La chute de la production textile en Argentine : analyse et perspectives

Une chute significative de la production textile

La production textile en Argentine a enregistré une baisse alarmante de 22,2 % en avril 2026 par rapport à l’année précédente. Cette contraction frôle l’incroyable lorsqu’on la compare à la baisse de l’ensemble de la production industrielle, qui n’atteint que 2,8 % dans la même période. Selon le rapport de la Fédération des industries textiles argentines (FITA), la tendance ne semble pas prête de s’inverser, car les chiffres des premiers mois de l’année montrent des performances préoccupantes.

Contexte économique et causes de la crise

Cette crise est attribuée principalement à un modèle d’ouverture excessif des importations et à une forte réduction de la consommation intérieure. Cette situation a eu des répercussions sur la vitesse de production et l’utilisation de la capacité installée, minimisant les investissements et entraînant des pertes d’emplois significatives.

En dépit d’une légère amélioration dans certains secteurs, la situation reste critique pour l’industrie textile. Comparé à d’autres domaines, comme l’habillement ou les chaussures, qui subissent également des baisses importantes, l’avenir de la textile semble particulièrement sombre.

Détails des sous-secteurs et leur impact

Les sous-secteurs les plus touchés incluent les filés de coton, avec une baisse de 35,4 %, et la fabrication de tissus, qui a connu une chute de 37,8 %. La production de fibres textiles a également souffert, affichant une baisse de 14,2 % par rapport à l’an dernier.
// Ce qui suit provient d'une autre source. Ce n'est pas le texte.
(** With at most [W] next hops the correction never drops one. *)
Lemma normalizeNextHops_ident W S :
  0 <= W -> (Z.of_nat (length S) <= W) ->
  map ident (normalizeNextHops W S) = map ident (coerceNextHops S).
Proof.
  intros HW Hlen. rewrite normalizeNextHops_unfold.
  set (N := coerceNextHops S).
  set (scaled := map (scaleNextHop (scaleFactor W (sum_weights N))) N).
  pose proof (coerceNextHops_is_set S) as HN.
  pose proof (coerceNextHops_length S) as HNl. fold N in HNl.
  assert (Hs : is_set scaled)
    by (apply is_set_map; [apply scaleNextHop_ident | exact HN]).
  pose proof (scaleNextHop_weights (scaleFactor W (sum_weights N)) N) as Hsw.
  fold scaled in Hsw.
  assert (Hid : map ident scaled = map ident N).
  { unfold scaled. rewrite map_map. reflexivity. }
  assert (Hl : length scaled = length N) by (unfold scaled; apply length_map).
  destruct (Z.ltb_spec W (sum_weights N)) as [H1|H1]; [|reflexivity].
  destruct (Z.ltb_spec W (sum_weights scaled)) as [H2|H2]; [|exact Hid].
  rewrite decrementMax_iter_ident; [exact Hid | assumption | assumption |].
  rewrite Hl. lia.
Qed.


(** * The switch primitives *)

Lemma countCalls_app p l1 l2 :
  countCalls p (l1 ++ l2) = countCalls p l1 + countCalls p l2.
Proof. unfold countCalls. rewrite List.filter_app, length_app. lia. Qed.

Lemma countCalls_silent p new :
  Forall (fun c => p c = false) new -> countCalls p new = 0.
Proof.
  unfold countCalls. induction 1 as [|c l Hc Hl IH]; simpl; [reflexivity|].
  rewrite Hc. exact IH.
Qed.

Lemma isIncRefEcmp_silent ek c : isEcmpCall c = false -> isIncRefEcmp ek c = false.
Proof. by destruct c. Qed.

Lemma isDerefEcmp_silent ek c : isEcmpCall c = false -> isDerefEcmp ek c = false.
Proof. by destruct c. Qed.

Lemma outstandingEcmp_app ek l1 l2 :
  outstandingEcmp ek (l1 ++ l2) = outstandingEcmp ek l1 + outstandingEcmp ek l2.
Proof. unfold outstandingEcmp. rewrite !countCalls_app. lia. Qed.

Lemma outstandingEcmp_silent ek new :
  Forall (fun c => isEcmpCall c = false) new -> outstandingEcmp ek new = 0.
Proof.
  intros H. unfold outstandingEcmp.
  rewrite !countCalls_silent; [lia | |];
    (eapply List.Forall_impl; [|exact H]); intros c Hc;
    [by apply isDerefEcmp_silent | by apply isIncRefEcmp_silent].
Qed.

Lemma outstandingEcmp_frame ek hw hw' :
  ecmpFrame hw hw' ->
  outstandingEcmp ek (calls hw') = outstandingEcmp ek (calls hw).
Proof.
  intros (_ & new & -> & Hnew).
  rewrite outstandingEcmp_app, (outstandingEcmp_silent ek new Hnew). lia.
Qed.

Lemma ecmpFrame_refl hw : ecmpFrame hw hw.
Proof. split; [reflexivity|]. exists []. by rewrite app_nil_r. Qed.

Lemma ecmpFrame_trans hw1 hw2 hw3 :
  ecmpFrame hw1 hw2 -> ecmpFrame hw2 hw3 -> ecmpFrame hw1 hw3.
Proof.
  intros (E1 & n1 & C1 & F1) (E2 & n2 & C2 & F2). split; [congruence|].
  exists (n1 ++ n2). rewrite C2, C1, <- app_assoc. split; [reflexivity|].
  apply List.Forall_app. by split.
Qed.

Lemma ecmpFrame_logCall c hw : isEcmpCall c = false -> ecmpFrame hw (logCall c hw).
Proof.
  intros Hc. split; [reflexivity|]. exists [c]. split; [reflexivity|].
  by repeat constructor.
Qed.

Lemma ecmpFrame_withHosts hs hw : ecmpFrame hw (withHosts hs hw).
Proof. split; [reflexivity|]. exists []. by rewrite app_nil_r. Qed.

Lemma ecmpFrame_withL3Routes t hw : ecmpFrame hw (withL3Routes t hw).
Proof. split; [reflexivity|]. exists []. by rewrite app_nil_r. Qed.

Lemma ecmpFrame_withWarmBootCache c hw : ecmpFrame hw (withWarmBootCache c hw).
Proof. split; [reflexivity|]. exists []. by rewrite app_nil_r. Qed.

Ltac frame_steps :=
  repeat first
    [ apply ecmpFrame_refl
    | (eapply ecmpFrame_trans; [|apply ecmpFrame_withHosts])
    | (eapply ecmpFrame_trans; [|apply ecmpFrame_withL3Routes])
    | (eapply ecmpFrame_trans; [|apply ecmpFrame_withWarmBootCache])
    | (eapply ecmpFrame_trans; [|by apply ecmpFrame_logCall]) ].

Lemma ecmpFrame_incRefOrCreateBcmHost hk hw :
  ecmpFrame hw (incRefOrCreateBcmHost hk hw).
Proof. unfold incRefOrCreateBcmHost. case_match; frame_steps. Qed.

Lemma ecmpFrame_derefBcmHost hk hw hw' :
  derefBcmHost hk hw = Some hw' -> ecmpFrame hw hw'.
Proof.
  unfold derefBcmHost. case_match; [|discriminate]. intros [= <-].
  frame_steps.
Qed.

Lemma ecmpFrame_setEgressId hk e hw : ecmpFrame hw (setEgressId hk e hw).
Proof. unfold setEgressId. frame_steps. Qed.

Lemma ecmpFrame_addToBcmHostTable ok hk mp rp hw :
  ecmpFrame hw (addToBcmHostTable ok hk mp rp hw).
Proof.
  unfold addToBcmHostTable. destruct ok; [destruct rp|]; frame_steps.
Qed.

Lemma ecmpFrame_opennsl_l3_route_add ok rt hw :
  ecmpFrame hw (opennsl_l3_route_add ok rt hw).
Proof. unfold opennsl_l3_route_add. destruct ok; frame_steps. Qed.

Lemma ecmpFrame_deleteLpmRoute vrf p l hw :
  ecmpFrame hw (deleteLpmRoute vrf p l hw).2.
Proof. unfold deleteLpmRoute. case_match; simpl; frame_steps. Qed.

Lemma ecmpFrame_programmedRoute k hw : ecmpFrame hw (programmedRoute k hw).
Proof. unfold programmedRoute. frame_steps. Qed.

Lemma ecmpFrame_programmedHostRoute hk hw :
  ecmpFrame hw (programmedHostRoute hk hw).
Proof. unfold programmedHostRoute. frame_steps. Qed.

Lemma ecmpFrame_programHostRoute ok r e fwd rp hw hw' :
  programHostRoute ok r e fwd rp hw = Done hw' \/
  programHostRoute ok r e fwd rp hw = Thrown hw' ->
  ecmpFrame hw hw'.
Proof.
  unfold programHostRoute.
  set (hk := (vrf_ r, prefix_ r)).
  set (hw3 := addToBcmHostTable ok hk _ rp _).
  assert (F : ecmpFrame hw hw3).
  { eapply ecmpFrame_trans; [apply ecmpFrame_incRefOrCreateBcmHost|].
    eapply ecmpFrame_trans; [apply ecmpFrame_setEgressId|].
    apply ecmpFrame_addToBcmHostTable. }
  destruct ok.
  - intros [[= <-]|[=]]. exact F.
  - destruct (derefBcmHost hk hw3) as [hw4|] eqn:E; intros [[=]|[= <-]].
    eapply ecmpFrame_trans; [exact F|]. eapply ecmpFrame_derefBcmHost, E.
Qed.

Lemma ecmpFrame_programLpmRoute ok r e fwd hw hw' :
  programLpmRoute ok r e fwd hw = Done hw' \/
  programLpmRoute ok r e fwd hw = Thrown hw' ->
  ecmpFrame hw hw'.
Proof.
  unfold programLpmRoute.
  destruct (findRoute (vrf_ r) (prefix_ r) (len_ r) hw) as [ex|];
    [destruct (negb (equivalent _ ex))|]; destruct ok;
    intros [[= <-]|[= <-]]; frame_steps;
    try (eapply ecmpFrame_trans;
         [apply ecmpFrame_opennsl_l3_route_add | frame_steps]);
    apply ecmpFrame_opennsl_l3_route_add.
Qed.

(** ** Acquiring and releasing a multipath egress object *)

Lemma incRefOrCreateBcmEcmpHost_calls ek hw :
  calls (incRefOrCreateBcmEcmpHost ek hw).2 =
  calls hw ++ [IncRefOrCreateBcmEcmpHost ek].
Proof.
  unfold incRefOrCreateBcmEcmpHost.
  destruct (ecmpHosts (hostTable hw) !! ek) as [[e n]|]; reflexivity.
Qed.

Lemma derefBcmEcmpHost_calls ek hw hw' :
  derefBcmEcmpHost ek hw = Some hw' ->
  calls hw' = calls hw ++ [DerefBcmEcmpHost ek].
Proof.
  unfold derefBcmEcmpHost.
  destruct (ecmpHosts (hostTable hw) !! ek) as [[e n]|]; [|discriminate].
  by intros [= <-].
Qed.

Lemma incRefOrCreateBcmEcmpHost_rest ek hw :
  hosts (hostTable (incRefOrCreateBcmEcmpHost ek hw).2) = hosts (hostTable hw) /\
  l3Routes (incRefOrCreateBcmEcmpHost ek hw).2 = l3Routes hw /\
  warmBootCache (incRefOrCreateBcmEcmpHost ek hw).2 = warmBootCache hw.
Proof.
  unfold incRefOrCreateBcmEcmpHost.
  destruct (ecmpHosts (hostTable hw) !! ek) as [[e n]|]; by repeat split.
Qed.

Lemma derefBcmEcmpHost_rest ek hw hw' :
  derefBcmEcmpHost ek hw = Some hw' ->
  hosts (hostTable hw') = hosts (hostTable hw) /\
  l3Routes hw' = l3Routes hw /\
  warmBootCache hw' = warmBootCache hw.
Proof.
  unfold derefBcmEcmpHost.
  destruct (ecmpHosts (hostTable hw) !! ek) as [[e n]|]; [|discriminate].
  intros [= <-]. by repeat split.
Qed.

Lemma derefBcmEcmpHost_is_Some ek hw :
  is_Some (ecmpHosts (hostTable hw) !! ek) -> is_Some (derefBcmEcmpHost ek hw).
Proof.
  intros [[e n] H]. unfold derefBcmEcmpHost. rewrite H. eauto.
Qed.

Lemma incRefOrCreateBcmEcmpHost_keeps ek ek' hw :
  is_Some (ecmpHosts (hostTable hw) !! ek') ->
  is_Some (ecmpHosts (hostTable (incRefOrCreateBcmEcmpHost ek hw).2) !! ek').
Proof.
  intros H. unfold incRefOrCreateBcmEcmpHost.
  destruct (ecmpHosts (hostTable hw) !! ek) as [[e n]|] eqn:E; simpl;
    (destruct (decide (ek = ek')) as [->|Hne];
     [rewrite lookup_insert_eq; eauto | by rewrite lookup_insert_ne]).
Qed.

Lemma incRefOrCreateBcmEcmpHost_refCount ek ek' hw :
  ecmpRefCount ek' (incRefOrCreateBcmEcmpHost ek hw).2 =
  ecmpRefCount ek' hw + b2z (bool_decide (ek' = ek)).
Proof.
  unfold incRefOrCreateBcmEcmpHost, ecmpRefCount.
  destruct (ecmpHosts (hostTable hw) !! ek) as [[e n]|] eqn:E; simpl;
    (case_bool_decide as Hk; simpl;
     [subst ek'; rewrite lookup_insert_eq, E; lia
     | rewrite lookup_insert_ne by congruence;
       destruct (ecmpHosts (hostTable hw) !! ek') as [[e' n']|]; lia]).
Qed.



(** ** The blocks of [program] *)

Lemma resolveEgress_inv pf fwd r hw e hw1 :
  resolveEgress pf fwd r hw = Some (e, hw1) ->
  (getNextHopSet fwd = [] /\ hw1 = hw /\ getAction fwd <> NEXTHOPS) \/
  (getNextHopSet fwd <> [] /\ getAction fwd = NEXTHOPS /\
   (e, hw1) = incRefOrCreateBcmEcmpHost (vrf_ r, getNextHopSet fwd) hw).
Proof.
  unfold resolveEgress. destruct fwd as [d|d|[|n nhs] d]; simpl; intros H;
    try discriminate.
  - injection H as <- <-. by left.
  - injection H as <- <-. by left.
  - right. repeat split; [discriminate|].
    injection H as H. rewrite <- H. reflexivity.
Qed.

Lemma ecmpFrame_programViaHostTable pf ok fwd r e hw hw' :
  programViaHostTable pf ok fwd r e hw = Done hw' \/
  programViaHostTable pf ok fwd r e hw = Thrown hw' ->
  ecmpFrame hw hw'.
Proof.
  unfold programViaHostTable.
  set (hk := (vrf_ r, prefix_ r)).
  destruct (if added_ r then _ else Some hw) as [hw2|] eqn:D;
    [|by intros [[=]|[=]]].
  assert (F2 : ecmpFrame hw hw2).
  { destruct (added_ r).
    - destruct (getBcmHostIf hk hw); [|discriminate].
      eapply ecmpFrame_derefBcmHost, D.
    - injection D as <-. apply ecmpFrame_refl. }
  destruct (programHostRoute ok r e fwd _ hw2) as [hw3|hw3|] eqn:P;
    [| |by intros [[=]|[=]]].
  - assert (F3 : ecmpFrame hw hw3).
    { eapply ecmpFrame_trans; [exact F2|].
      eapply ecmpFrame_programHostRoute. left. exact P. }
    destruct (findHostRouteFromRouteTable (vrf_ r) (prefix_ r) hw2).
    + destruct (dchecksEnabled pf).
      * pose proof (ecmpFrame_deleteLpmRoute (vrf_ r) (prefix_ r) (len_ r) hw3)
          as F4.
        destruct (deleteLpmRoute (vrf_ r) (prefix_ r) (len_ r) hw3)
          as [[] hw4]; [by intros [[=]|[=]]|].
        intros [[= <-]|[=]].
        eapply ecmpFrame_trans; [exact F3|].
        eapply ecmpFrame_trans; [exact F4|].
        apply ecmpFrame_programmedHostRoute.
      * intros [[= <-]|[=]].
        eapply ecmpFrame_trans; [exact F3|].
        apply ecmpFrame_programmedHostRoute.
    + by intros [[= <-]|[=]].
  - intros [[=]|[= <-]].
    eapply ecmpFrame_trans; [exact F2|].
    eapply ecmpFrame_programHostRoute. right. exact P.
Qed.

Lemma ecmpFrame_installRoute pf ok fwd r e hw hw' :
  installRoute pf ok fwd r e hw = Done hw' \/
  installRoute pf ok fwd r e hw = Thrown hw' ->
  ecmpFrame hw hw'.
Proof.
  unfold installRoute. destruct (canUseHostTable pf r).
  - apply ecmpFrame_programViaHostTable.
  - apply ecmpFrame_programLpmRoute.
Qed.

Lemma cleanupHost_nil r hw : cleanupHost r [] hw = Some hw.
Proof. reflexivity. Qed.



(** What a call of [program] that returns has done, unless it was the no-op. *)
Lemma program_Done_inv pf ok fwd r hw r' hw' :
  program pf ok fwd r hw = Done (r', hw') ->
  (added_ r = true /\ fwd = fwd_ r /\ r' = r /\ hw' = hw) \/
  (exists e hw1 hw2,
     resolveEgress pf fwd r hw = Some (e, hw1) /\
     installRoute pf ok fwd r e hw1 = Done hw2 /\
     (if added_ r then cleanupHost r (getNextHopSet (fwd_ r)) hw2
      else Some hw2) = Some hw' /\
     r' = {| vrf_ := vrf_ r; prefix_ := prefix_ r; len_ := len_ r;
             fwd_ := fwd; egressId_ := e; added_ := true |}).
Proof.
  unfold program.
  destruct (added_ r && bool_decide (fwd = fwd_ r)) eqn:N.
  - intros [= <- <-]. left. apply andb_true_iff in N as [-> N].
    apply bool_decide_eq_true in N. by repeat split.
  - destruct (resolveEgress pf fwd r hw) as [[e hw1]|]; [|discriminate].
    destruct (installRoute pf ok fwd r e hw1) as [hw2|hw2|] eqn:I;
      [| |discriminate].
    + destruct (if added_ r then _ else _) as [hw3|] eqn:C; [|discriminate].
      intros [= <- <-]. right. by exists e, hw1, hw2.
    + destruct (cleanupHost r (getNextHopSet fwd) hw2); discriminate.
Qed.

(** ** References to host-table objects *)




Lemma derefBcmHost_is_Some hk hw :
  is_Some (hosts (hostTable hw) !! hk) -> is_Some (derefBcmHost hk hw).
Proof. intros [h H]. unfold derefBcmHost. rewrite H. eauto. Qed.




Lemma hosts_deleteLpmRoute vrf p l hw :
  hosts (hostTable (deleteLpmRoute vrf p l hw).2) = hosts (hostTable hw).
Proof. unfold deleteLpmRoute. by case_match. Qed.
La combinaison de ces facteurs a continuellement appauvri la capacité de production et d’emploi dans ce secteur.

Utilisation de la capacité installée

L’industrie textile a opéré avec une capacité installée de seulement 42,4 % en avril. Ce chiffre place le secteur parmi les plus mal utilisés de toute l’industrie, alors que la moyenne générale atteint 59,9 %. La différence de 17,5 points de pourcentage est indicatrice d’un malaise économique profond.

Impact sur l’emploi

Au niveau de l’emploi, la situation est tout aussi préoccupante. En mars 2026, le secteur a connu la perte de 14 000 emplois formels, portant le total à 97 000. Ce repli d’effectifs est le résultat d’un environnement commercial hostile et d’une demande en chute libre.

Analyses des prix et des investissements

En matière de prix, le secteur textile présente également des résultats décevants. En mai, les vêtements et le cuir n’ont vu qu’une augmentation de 0,28 %, bien en dessous de près de 2,15 % pour l’indice général des prix. Les importations de machines textiles ont quant à elles chuté de 24 % par rapport à l’année précédente, une tendance alarmante qui reflète la frilosité des investisseurs.

Le commerce extérieur : exports vs imports

Contre toute attente, les exportations textiles ont montré des signes de résilience. En mai, le secteur a enregistré une augmentation de 36 % en volume et 53 % en valeur. Ce revirement s’explique principalement par la performance des hilados, qui ont enregistré des croissances prodigieuses de 400 % en volume.

Conclusion : une nécessité de réformes urgentes

La situation actuelle de l’industrie textile en Argentine appelle à des actions décisives. L’équilibre entre importations et production nationale doit être réévalué pour relancer ce secteur vital de l’économie. Des politiques adaptées, ainsi qu’une stimulation de la consommation locale, sont essentielles pour enrayer cette spiral négative et relancer la production textile nationale.